The total inflow of net FDI in the period 2013-2016 amounted to €5.670 billion.
The increase in net FDI inflows in 2014, 2015, and 2016 was the result of a gradual
recovery of the world economy, especially the eurozone economy, as well as strong
stimulating economic policy measures.
Data in Table 1 provides an opportunity to analyze the relationship between the
relative real GDP growth and the relative net FDI growth in the sixteen-year period. The
results of the analysis are the following:
– In 2006, there were high real GDP growth rates and net FDI growth, compared
to 2005;
– GDP in real terms increased by 1% (from 4.9 to 5.9%) in 2007, compared to
2006, while net FDI declined by 45.2%, compared to net FDI in the previous
year;
– In 2008, there was a mild fall in real GDP in relation to the previous year
(from 5.9% in 2007 to 5.4% in 2008), but also a rise in net FDI by 0.2%
relative to the level of net FDI in 2007;
– Real GDP decline of 3.1% was registered in 2009, while net FDI dropped by
even 24.77%, compared to the level of net FDI in 2008.
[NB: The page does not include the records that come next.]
(** ** Status text *)

(** X6: under the status-line contract, [update_mode_status] leaves the
    text "-- INSERT --" in the status row in both insert modes and
    "-- NORMAL --" in [NORMAL] mode, whatever the row held before; it reads
    and writes no other row and no other field of the state; and in [EX]
    mode it does nothing at all. *)
Theorem update_mode_status_writes_banner `{StatusLine} (st : state_t)
    (sr : loc) (srow : row_t) :
  Buffer.status_row (buf st) = Some sr ->
  Buffer.heap (buf st) !! sr = Some srow ->
  (row_text <$> Buffer.heap (buf (update_mode_status st)) !! sr
   = Some (match mode st with
           | INSERT_BACK | INSERT_FRONT => list_ascii_of_string "-- INSERT --"
           | NORMAL => list_ascii_of_string "-- NORMAL --"
           | EX => row_text srow
           end)) /\
  (forall p, p <> sr ->
     Buffer.heap (buf (update_mode_status st)) !! p = Buffer.heap (buf st) !! p) /\
  (mode st = EX -> update_mode_status st = st) /\
  update_mode_status st
  = set_buf (Buffer.set_heap (Buffer.heap (buf (update_mode_status st))) (buf st)) st.
Proof.
  intros Hsr Hrow.
  rewrite (update_mode_status_heap st sr Hsr).
  destruct (status_heap_text (mode st) sr _ _ Hrow) as (row' & Hrow' & Htext).
  split; [|split; [|split]].
  - rewrite Hrow'. cbn. rewrite Htext. unfold status_text.
    destruct (mode st); reflexivity.
  - intros p Hp. apply status_heap_other, Hp.
  - intros Hex. rewrite update_mode_status_eq, Hex. reflexivity.
  - rewrite update_mode_status_eq. unfold status_heap.
    destruct (banner (mode st)); cbn.
    + rewrite Hsr. reflexivity.
    + destruct st as [? ? ? ? ? ? [] ? ?]. reflexivity.
Qed.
In the period from 2010 to 2016, there were drastic net FDI fluctuations (growth
and fall), as well as slight fluctuations in the trend (real growth and real fall) of GDP.
Data in Table 1 shows that, in certain periods, there was a rise in net FDI and
real GDP growth. However, real GDP growth rates did not follow net FDI rates. Real
GDP growth was based on increased consumption, generated from realized privatization
revenues.
FDI inflow into the Republic of Serbia in 2016 amounted to €1.861 billion.
However, foreign companies took about €1.4 billion from the Republic of Serbia in 2016.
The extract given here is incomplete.